The goal of an attorney hired by MCM is to file a collection action and collect 100% of
the account balance. Those attorneys sometimes have more information, such whether the
debtor is employed or owns assets, than has the internal operations department. 2 MCM attorneys
do not make settlement offers to debtors. For example, Ramirez, Avina and Nieto did not
receive settlement offers after MCM placed their accounts with attorneys. MCM’s attorneys,
however, can discuss settlement if a debtor initiates settlement discussions. Thus, the attorneys
MCM hires are not prohibited from accepting settlement offers, even settlement offers with
payment plans. MCM’s in-house attorney has approved settlements negotiated by outside
counsel for less than 100% of an account balance and has approved settlements negotiated by
outside counsel that involve payment plans.
2
This fact comes from the deposition testimony of Shanna Carson, who was deposed in a prior
case. Defendants moved to strike the deposition transcript on the grounds that portions of it had
been subject to a protective order in the prior case. On October 30, 2019, the Court granted the
motion to strike (without objection), and plaintiff refiled the cited portion (which was not
protected by the protective order) of the deposition at Docket 112-3. The cited portion of the
transcript is admissible on summary judgment, even though it is from a different case, because it
is based on personal knowledge and is part of the record in this case. See Alexander v. Casino
Queen, Inc., 739 F.3d 972, 978 (7th Cir. 2014). Plaintiffs had also moved to seal the transcript,
and that motion was denied in open court on October 30, 2019. It was denied, because
defendants (the parties with an interest in sealing the document) had not shown the transcript
disclosed trade secrets or other information protected from disclosure by a statute or privilege.
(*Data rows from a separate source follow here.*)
Lemma leaf_run_world (a : Agent) (input : string) (w : World) :
  is_leaf a -> snd (Runner_run TEST_MODE llm provider a input w) = tick w.
Proof.
  intros Hleaf. unfold Runner_run. rewrite Runner_run_depth_leaf by exact Hleaf.
  reflexivity.
Qed.

Lemma generator_branch_world (message : string) i c w :
  [Runner_run TEST_MODE llm provider (sales_agent1 system) message;
   Runner_run TEST_MODE llm provider (sales_agent2 system) message;
   Runner_run TEST_MODE llm provider (sales_agent3 system) message] !! i = Some c ->
  snd (c w) = tick w.
Proof.
  destruct i as [|[|[|i]]]; simpl; intros [= <-] || intros [=];
    apply leaf_run_world; split; reflexivity.
Qed.

Lemma generate_parallel_emails_no_posts schedule message w :
  no_posts w
    (snd (generate_parallel_emails TEST_MODE llm provider schedule system message w)).
Proof.
  unfold generate_parallel_emails.
  apply bind_invariant; [apply no_posts_trans | | intros; apply no_posts_refl].
  apply asyncio_gather_invariant; [apply no_posts_refl | apply no_posts_trans |].
  intros i c w0 Hc. rewrite (generator_branch_world message i c w0 Hc).
  apply no_posts_tick.
Qed.

Lemma select_best_email_no_posts emails w :
  no_posts w (snd (select_best_email TEST_MODE llm provider system emails w)).
Proof. rewrite select_best_email_result. apply no_posts_tick. Qed.

Lemma run_basic_workflow_no_posts schedule message w :
  no_posts w
    (snd (run_basic_workflow TEST_MODE llm provider schedule system message w)).
Proof.
  unfold run_basic_workflow.
  apply bind_invariant;
    [apply no_posts_trans | apply generate_parallel_emails_no_posts |].
  intros emails w1.
  apply bind_invariant;
    [apply no_posts_trans | apply select_best_email_no_posts |].
  intros; apply no_posts_refl.
Qed.

End BasicWorkflow.

(** X3.  The basic workflow sends nothing: for every model, provider,
    completion order and prompt, [generate_parallel_emails],
    [select_best_email] and [run_basic_workflow] leave the posted mail and
    the environment as they were, whether they return or raise. *)
Theorem basic_workflow_never_posts
    (TEST_MODE : bool) (llm : LLM) (provider : Provider)
    (schedule : list nat) (message : string) (emails : list string) (w : World) :
  no_posts w
    (snd (generate_parallel_emails TEST_MODE llm provider schedule system message w))
  /\ no_posts w (snd (select_best_email TEST_MODE llm provider system emails w))
  /\ no_posts w
       (snd (run_basic_workflow TEST_MODE llm provider schedule system message w)).
Proof.
  split; [apply generate_parallel_emails_no_posts|].
  split; [apply select_best_email_no_posts | apply run_basic_workflow_no_posts].
Qed.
Baxter Int’l, Inc. v. Abbott Labs., 297 F.3d 544, 546 (7th Cir. 2002) (“[O]nly trade secrets,
information covered by a recognized privilege (such as the attorney-client privilege), and
information required by statute to be maintained in confidence . . . is entitled to be kept secret.”);
Union Oil Co. of Cal. v. Leavell, 220 F.3d 562, 568 (7th Cir. 2000) (litigation in federal courts is
presumptively public, and people who “call on the courts . . . must accept the openness that goes
with subsidized dispute resolution.”); In re Specht, 622 F.3d 697, 701 (7th Cir. 2010)
(“Documents that affect the disposition of federal litigation are presumptively open to public
view[.]”).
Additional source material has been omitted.